(** * m32-firmware-util: container codec and image pipeline

    A shallow embedding of [src/m32-firmware-util.c].  Buffers are lists of
    bytes, C pointers into a buffer are offsets, and every C function is a
    function from the buffer before the call to the buffer after it.  A
    computation has type [option _]: [None] stands for an execution that
    leaves the allocated buffer (an out-of-bounds read or write) or overflows
    an [int] (the loop counter of the checksum routine, the length of the
    encrypted data), that is, for behaviour the C standard leaves
    undefined. *)

From stdpp Require Import list numbers strings.
From Stdlib Require Import Init.Byte ZArith Lia.
Import Byte.

Local Open Scope Z_scope.

(** ** Machine integers *)

Definition uint8_t (z : Z) : Z := z mod 2 ^ 8.
Definition uint16_t (z : Z) : Z := z mod 2 ^ 16.
Definition uint32_t (z : Z) : Z := z mod 2 ^ 32.
Definition size_t (z : Z) : Z := z mod 2 ^ 64.
(** Conversion to [int]: two's complement wrap-around, as gcc defines it. *)
Definition int (z : Z) : Z := (z + 2 ^ 31) mod 2 ^ 32 - 2 ^ 31.

Definition SIZE_MAX : Z := 2 ^ 64 - 1.
Definition INT_MAX : Z := 2 ^ 31 - 1.

(** ** Bytes and buffers *)

Definition u8 (b : byte) : Z := Z.of_N (Byte.to_N b).
Definition to_u8 (z : Z) : byte :=
  default x00 (Byte.of_N (Z.to_N (uint8_t z))).

Definition bytes_of_string (s : string) : list byte := String.list_byte_of_string s.

(** [buffer[p]] as an rvalue. *)
Definition load (m : list byte) (p : Z) : option Z :=
  if p <? 0 then None else u8 <$> m !! Z.to_nat p.

(** [buffer[p] = v;] the value is converted to [uint8_t]. *)
Definition store (m : list byte) (p : Z) (v : Z) : option (list byte) :=
  if (0 <=? p) && (p <? Z.of_nat (length m))
  then Some (<[Z.to_nat p := to_u8 v]> m) else None.

(** The [n] bytes at [&buffer[p]]. *)
Definition read_bytes (m : list byte) (p n : Z) : option (list byte) :=
  if (0 <=? p) && (0 <=? n) && (p + n <=? Z.of_nat (length m))
  then Some (take (Z.to_nat n) (drop (Z.to_nat p) m)) else None.

(** [memcpy(&buffer[p], src, length src)]. *)
Definition write_bytes (m : list byte) (p : Z) (src : list byte)
  : option (list byte) :=
  if (0 <=? p) && (p + Z.of_nat (length src) <=? Z.of_nat (length m))
  then Some (take (Z.to_nat p) m ++ src
             ++ drop (Z.to_nat p + length src) m)
  else None.

(** The view of the buffer that the pointer [&buffer[p]] gives. *)
Definition view (m : list byte) (p : Z) : list byte := drop (Z.to_nat p) m.

(** ** Defines *)

Definition M32_FIRMWARE_UTIL_FW_HEADER_LENGTH : Z := 80.
Definition M32_FIRMWARE_UTIL_MAX_PARTITIONS : Z := 16.
Definition M32_FIRMWARE_UTIL_FW_DATA_LENGTH_OFFSET : Z := 0x2C.
Definition CHECKUM_PATCHER_DATA_CHECKSUM_OFFSET : Z := 0x0E.
Definition CHECKUM_PATCHER_HEADER_CHECKSUM_OFFSET : Z :=
  M32_FIRMWARE_UTIL_FW_HEADER_LENGTH - 2.
Definition M32_FIRMWARE_HEADER_LENGTH : Z := 16.
Definition M32_FIRMWARE_SIGNATURE_LENGTH : Z := 256.
Definition M32_FIRMWARE_INITIALIZATION_VECTOR_LENGTH : Z := 33.
Definition M32_FIRMWARE_SALT_INFO_LENGTH : Z := 16.
Definition M32_FIRMWARE_DECRYPTION_INFO_LENGTH : Z :=
  M32_FIRMWARE_INITIALIZATION_VECTOR_LENGTH + M32_FIRMWARE_SALT_INFO_LENGTH.
Definition AES_BLOCK_SIZE : Z := 16.

(** ** Checksum calculation *)

(** One pass of the body of the loop of [Caclulate16BitSum]:
    [currentValue = buffer[i] | (buffer[i + 1] << 8); checksumNew +=
    currentValue; if (checksumNew < currentValue) checksumNew++;]. *)
Definition Caclulate16BitSum_step (checksumNew : Z) (b0 b1 : byte) : Z :=
  let currentValue := uint16_t (Z.lor (u8 b0) (Z.shiftl (u8 b1) 8)) in
  let checksumNew := uint16_t (checksumNew + currentValue) in
  if checksumNew <? currentValue then uint16_t (checksumNew + 1)
  else checksumNew.

(** [for (int i = 0; i < bufferLength; i += 2)], where [buf] is the view
    at [&buffer[i]].  Both bytes of a word are read, also when
    [bufferLength] is odd; the counter is an [int]. *)
Fixpoint Caclulate16BitSum_loop (buf : list byte) (i bufferLength : Z)
    (checksumNew : Z) : option Z :=
  if i <? bufferLength then
    match buf with
    | b0 :: b1 :: buf' =>
        if INT_MAX <? i + 2 then None
        else Caclulate16BitSum_loop buf' (i + 2) bufferLength
               (Caclulate16BitSum_step checksumNew b0 b1)
    | _ => None
    end
  else Some checksumNew.

(** The value [checksumNew] holds after the optional inversion. *)
Definition Caclulate16BitSum_value (m : list byte) (buffer bufferLength : Z)
    (inverted : bool) : option Z :=
  checksumNew ← Caclulate16BitSum_loop (view m buffer) 0 bufferLength 0;
  Some (if inverted then uint16_t (0xFFFF - checksumNew) else checksumNew).

(** [Caclulate16BitSum(name, partitionIndex, buffer, bufferLength,
    checksumBuffer, inverted)]: the buffer after the call.  The messages it
    prints are not modelled. *)
Definition Caclulate16BitSum (m : list byte) (buffer bufferLength : Z)
    (checksumBuffer : Z) (inverted : bool) : option (list byte) :=
  c0 ← load m checksumBuffer;
  c1 ← load m (checksumBuffer + 1);
  let checksumOld := uint16_t (Z.lor c0 (Z.shiftl c1 8)) in
  checksumNew ← Caclulate16BitSum_value m buffer bufferLength inverted;
  if negb (checksumNew =? checksumOld) then
    m ← store m checksumBuffer (Z.land checksumNew 0xFF);
    store m (checksumBuffer + 1) (Z.land (Z.shiftr checksumNew 8) 0xFF)
  else Some m.

(** ** Types and constants *)

#[global] Instance byte_eq_dec : EqDecision byte := Byte.byte_eq_dec.

(** The PEM blocks of the source.  Only OpenSSL looks inside them, so they
    are kept by name. *)
Inductive PemConstant : Set :=
| M30PrivateKey | M30PublicKey
| M32PrivateKey | M32PublicKey
| M60PrivateKey | M60PublicKey.

Record M32FirmwareUtilDeviceInfoType : Set := {
  Name : string;
  Description : string;
  RecoveryHeaderStart : string;
  FirmwareKey : string;
  PrivateKey : PemConstant;
  PublicKey : PemConstant;
  Passphrase : string
}.

Definition M32FirmwareUtilDeviceInfos : list M32FirmwareUtilDeviceInfoType :=
  [ {| Name := "M30";
       Description := "D-Link AQUILA PRO AI AX3000 Smart Mesh Router";
       RecoveryHeaderStart := "DLK6E6110001";
       FirmwareKey := "b4517d9b98e04d9f075f5e78c743e097";
       PrivateKey := M30PrivateKey;
       PublicKey := M30PublicKey;
       Passphrase := "wrpd" |};
    {| Name := "M32";
       Description := "D-Link EAGLE PRO AI AX3200 Mesh-System";
       RecoveryHeaderStart := "DLK6E6010001";
       FirmwareKey := "6b29f1d663a21b35fb45b69a42649f5e";
       PrivateKey := M32PrivateKey;
       PublicKey := M32PublicKey;
       Passphrase := "wrpd" |};
    {| Name := "R32";
       Description := "D-Link EAGLE PRO AI AX3200 Smart Router";
       RecoveryHeaderStart := "DLK6E6015001";
       FirmwareKey := "6b29f1d663a21b35fb45b69a42649f5e";
       PrivateKey := M32PrivateKey;
       PublicKey := M32PublicKey;
       Passphrase := "wrpd" |};
    {| Name := "M60";
       Description := "D-Link AX6000 Wi-Fi 6 Smart Mesh Router";
       RecoveryHeaderStart := "DLK6E8202001";
       FirmwareKey := "c5f8a1e22f808abc84f2e4a6fa5f10bb";
       PrivateKey := M60PrivateKey;
       PublicKey := M60PublicKey;
       Passphrase := "wrpd" |} ].

Definition M32FirmwareUtilHeaderStart : string := "MH01".

(** ** The environment of one run

    What a run does not decide by itself: the results of [malloc], [fread],
    [fopen] and [fwrite], the contents of fresh memory on the heap and on
    the stack, the debug switch that [main] sets, and the value a caller
    reads from a call that reached the closing brace of a non-void function
    without a [return]. *)
Record Env : Type := {
  malloc_null : nat -> bool;
  malloc_junk : nat -> nat -> byte;
  stack_junk : nat -> byte;
  fread_short : bool;
  fopen_null : string -> bool;
  fwrite_short : string -> bool;
  M32FirmwareUtilWriteDebugFiles : bool;
  M32FirmwareUtilDebugTargetFolder : string;
  fallen_off_value : nat -> Z
}.

(** [malloc(n)], the [k]-th of the run: [None] is the null pointer. *)
Definition malloc (env : Env) (k : nat) (n : Z) : option (list byte) :=
  if malloc_null env k then None
  else Some (malloc_junk env k <$> seq 0 (Z.to_nat n)).

(** What an operation leaves behind: its return value and, when the output
    file was written in full, the bytes of that file. *)
Record Outcome : Type := {
  status : Z;
  output : option (list byte)
}.

Definition failed : Outcome := {| status := 1; output := None |}.

(** [WriteBufferToFile(buffer, bufferSize, outputFile)]: the return value. *)
Definition WriteBufferToFile (env : Env) (outputFile : string) : Z :=
  if fopen_null env outputFile then 1
  else if fwrite_short env outputFile then 1
  else 0.

(** [WriteDebugBufferToFile(buffer, bufferSize, outputFile)]. *)
Definition WriteDebugBufferToFile (env : Env) (outputFile : string) : Z :=
  if M32FirmwareUtilWriteDebugFiles env then
    WriteBufferToFile env
      (M32FirmwareUtilDebugTargetFolder env +:+ "/" +:+ outputFile)
  else 0.

(** ** UpdateHeaderInRecoveryImage *)

(** [memcmp(buf, s, strlen(s)) == 0]. *)
Definition memcmp_eq (buf s : list byte) : option bool :=
  if (length buf <? length s)%nat then None
  else Some (bool_decide (take (length s) buf = s)).

(** The search loop, [buf] being the view at [&buffer[bufferIndex]] and
    [limit] the value of [st_size - M32_FIRMWARE_UTIL_FW_HEADER_LENGTH].
    The result is the array [headerAddresses] and [partitionCount]. *)
Fixpoint search_partitions (buf : list byte) (bufferIndex limit : Z)
    (RecoveryHeaderStart : list byte)
    (headerAddresses : list Z) (partitionCount : Z)
  : option (list Z * Z) :=
  if bufferIndex <? limit then
    found ← memcmp_eq buf RecoveryHeaderStart;
    match buf with
    | [] => None
    | _ :: buf' =>
        if found : bool then
          let headerAddresses :=
            <[Z.to_nat partitionCount := bufferIndex]> headerAddresses in
          let partitionCount := uint32_t (partitionCount + 1) in
          if partitionCount =? M32_FIRMWARE_UTIL_MAX_PARTITIONS
          then Some (headerAddresses, partitionCount)
          else search_partitions buf' (size_t (bufferIndex + 1)) limit
                 RecoveryHeaderStart headerAddresses partitionCount
        else search_partitions buf' (size_t (bufferIndex + 1)) limit
               RecoveryHeaderStart headerAddresses partitionCount
    end
  else Some (headerAddresses, partitionCount).

(** [b0 | (b1 << 8) | (b2 << 16) | (b3 << 24)] on bytes promoted to [int],
    converted to [size_t]: a value with bit 31 set is sign-extended. *)
Definition read_length (b0 b1 b2 b3 : Z) : Z :=
  size_t (int (Z.lor (Z.lor (Z.lor b0 (Z.shiftl b1 8)) (Z.shiftl b2 16))
                 (Z.shiftl b3 24))).

(** The body of the loop over the partitions. *)
Definition update_partition (st_size : Z) (headerAddresses : list Z)
    (buffer : list byte) (partition : Z) : option (list byte) :=
  partitionStart ← headerAddresses !! Z.to_nat partition;
  let partitionData := partitionStart in
  let next := headerAddresses !! Z.to_nat (partition + 1) in
  let partitionLength :=
    if (partition + 1 <? M32_FIRMWARE_UTIL_MAX_PARTITIONS)
       && negb (default SIZE_MAX next =? SIZE_MAX)
    then size_t (default SIZE_MAX next - partitionStart)
    else size_t (st_size - partitionStart) in
  let partitionLength :=
    size_t (partitionLength - M32_FIRMWARE_UTIL_FW_HEADER_LENGTH) in
  let o := partitionData + M32_FIRMWARE_UTIL_FW_DATA_LENGTH_OFFSET in
  b0 ← load buffer o;
  b1 ← load buffer (o + 1);
  b2 ← load buffer (o + 2);
  b3 ← load buffer (o + 3);
  let partitionLengthOld := read_length b0 b1 b2 b3 in
  buffer ←
    (if negb (partitionLengthOld =? partitionLength) then
       buffer ← store buffer o (Z.land partitionLength 0xFF);
       buffer ← store buffer (o + 1) (Z.land (Z.shiftr partitionLength 8) 0xFF);
       buffer ← store buffer (o + 2) (Z.land (Z.shiftr partitionLength 16) 0xFF);
       store buffer (o + 3) (Z.land (Z.shiftr partitionLength 24) 0xFF)
     else Some buffer);
  buffer ← Caclulate16BitSum buffer
             (partitionData + M32_FIRMWARE_UTIL_FW_HEADER_LENGTH)
             partitionLength
             (partitionData + CHECKUM_PATCHER_DATA_CHECKSUM_OFFSET) false;
  Caclulate16BitSum buffer partitionData
    CHECKUM_PATCHER_HEADER_CHECKSUM_OFFSET
    (partitionData + CHECKUM_PATCHER_HEADER_CHECKSUM_OFFSET) true.

(** [for (int partition = 0; partition < partitionCount; partition++)]. *)
Fixpoint update_partitions (st_size : Z) (headerAddresses : list Z)
    (partitions : list Z) (buffer : list byte) : option (list byte) :=
  match partitions with
  | [] => Some buffer
  | partition :: partitions =>
      buffer ← update_partition st_size headerAddresses buffer partition;
      update_partitions st_size headerAddresses partitions buffer
  end.

(** The scan of [UpdateHeaderInRecoveryImage] on a buffer that holds the
    whole input file. *)
Definition find_partitions (buffer : list byte)
    (device : M32FirmwareUtilDeviceInfoType) : option (list Z * Z) :=
  let st_size := Z.of_nat (length buffer) in
  search_partitions buffer 0
    (size_t (st_size - M32_FIRMWARE_UTIL_FW_HEADER_LENGTH))
    (bytes_of_string (RecoveryHeaderStart device))
    (replicate (Z.to_nat M32_FIRMWARE_UTIL_MAX_PARTITIONS) SIZE_MAX) 0.

(** The buffer after the loop over the partitions. *)
Definition repaired_buffer (buffer : list byte)
    (headerAddresses : list Z) (partitionCount : Z) : option (list byte) :=
  update_partitions (Z.of_nat (length buffer)) headerAddresses
    (Z.of_nat <$> seq 0 (Z.to_nat partitionCount)) buffer.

....

*EXERCISE BRIEF*: Would you please filter the lines above and copy every one that includes "view"?

*EXERCISE RESULT*:
(** The view of the buffer that the pointer [&buffer[p]] gives. *)
Definition view (m : list byte) (p : Z) : list byte := drop (Z.to_nat p) m.
(** [for (int i = 0; i < bufferLength; i += 2)], where [buf] is the view
  checksumNew ← Caclulate16BitSum_loop (view m buffer) 0 bufferLength 0;
(** The search loop, [buf] being the view at [&buffer[bufferIndex]] and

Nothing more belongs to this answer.